Another effect of these changes is a drop in the pleasure you get from things you used to enjoy. You often become uninterested in social activities, food, and hobbies. These things no longer stimulate your "reward circuits," because the dopamine overload you've gotten from drug use has made you numb to them. This is why a loss of interest in hobbies is one of the most common signs of a serious addiction problem.
And finally, as your addiction becomes even more intense, the physical changes in your brain become even more pronounced. And when you do try to quit, these enormous changes can bring on some pretty uncomfortable physical and psychological symptoms known as withdrawals.
We'll get more into withdrawals later but in most cases, the more severe the addiction is, the more severe withdrawals will be. And for some, they can end up being so uncomfortable that they'll often turn back to using just to get some sort of relief.
As you can see, the changes in your brain brought on by addiction make it harder for you to go back to a life of sobriety.

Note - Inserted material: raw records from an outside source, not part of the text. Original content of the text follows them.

(** When the loop returns it has pulled some [m] records, written all the
    configured fields of each, and the count was below the budget before
    each of them. *)
Lemma while_returned_inv ds char_count w c0 n w' :
  files w !! outfp = Some c0 →
  while_char_count maxchars outfp data_keys ds char_count w = (Returned n, w') →
  ∃ m vs,
    m ≤ length ds
    ∧ stream_fields data_keys (take m ds) = Some vs
    ∧ n = (char_count + len (serialize vs))%Z
    ∧ (maxchars ≤ n)%Z
    ∧ (∀ j, j < m → ∃ vj, stream_fields data_keys (take j ds) = Some vj
                     ∧ (char_count + len (serialize vj) < maxchars)%Z)
    ∧ files w' = <[outfp := c0 ++ serialize vs]> (files w)
    ∧ trace w' = trace w ++ sample_events outfp data_keys (take m ds)
    ∧ tmp_count w' = tmp_count w ∧ poll_count w' = poll_count w.
Proof.
  revert char_count w c0.
  induction ds as [|example ds IH]; intros cc w c0 Hc0 Hrun.
  - destruct (Z.lt_ge_cases cc maxchars) as [Hlt|Hge].
    { by rewrite while_stop in Hrun. }
    rewrite while_done in Hrun by done. injection Hrun as <- <-.
    exists 0, []. simpl. rewrite Z.add_0_r, !app_nil_r, insert_id by done.
    repeat split; try done. lia.
  - destruct (Z.lt_ge_cases cc maxchars) as [Hlt|Hge].
    + destruct (record_fields data_keys example) as [vs|] eqn:Hvs.
      * destruct (while_pull example ds cc w c0 vs Hlt Hc0 Hvs)
          as (w1 & Heq & Hf & Ht & Htc & Hpc).
        rewrite Heq in Hrun.
        apply (IH _ _ (c0 ++ serialize vs)) in Hrun;
          [|by rewrite Hf, lookup_insert_eq].
        destruct Hrun as (m & vs' & Hm & Hvs' & -> & Hn & Hbelow & Hf' & Ht' & Htc' & Hpc').
        exists (S m), (vs ++ vs'). simpl. rewrite Hvs, Hvs'.
        split; [lia|]. split; [done|]. rewrite serialize_app, len_app.
        split; [lia|]. split; [lia|]. split; [|split; [|split; [|lia]]].
        -- intros [|j] Hj; simpl.
           ++ exists []. split; [done|]. change (len (serialize [])) with 0%Z. lia.
           ++ destruct (Hbelow j) as (vj & Hvj & Hlj); [lia|].
              exists (vs ++ vj). rewrite Hvs, Hvj. split; [done|].
              rewrite serialize_app, len_app. lia.
        -- by rewrite Hf', Hf, insert_insert_eq, <-app_assoc.
        -- rewrite Ht', Ht, (sample_events_cons example (take m ds)).
           by rewrite <-app_assoc.
      * destruct (while_keyerror example ds cc w c0 Hlt Hc0 Hvs) as (k & w2 & Heq).
        by rewrite Heq in Hrun.
    + rewrite while_done in Hrun by done. injection Hrun as <- <-.
      exists 0, []. simpl. rewrite Z.add_0_r, !app_nil_r, insert_id by done.
      repeat split; try done; lia.
Qed.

It may surprise you to learn that there is a nearly infinite number of possible addictions. As addiction researcher Mark Griffiths warns, "if the rewards are there people can become addicted to almost anything."
If an activity or substance produces a burst of dopamine or serotonin (another pleasure chemical), then you can get hooked on the reward that it produces. That being said, there are a few different things that can produce more intense rewards than others.
When most people talk about addiction, they're usually talking about a dependency on drugs.
Heroin, cocaine, methamphetamine, and even prescription drugs like OxyContin and Xanax are all highly addictive. And that's because these substances all tend to produce especially strong reactions in the brain's reward centers.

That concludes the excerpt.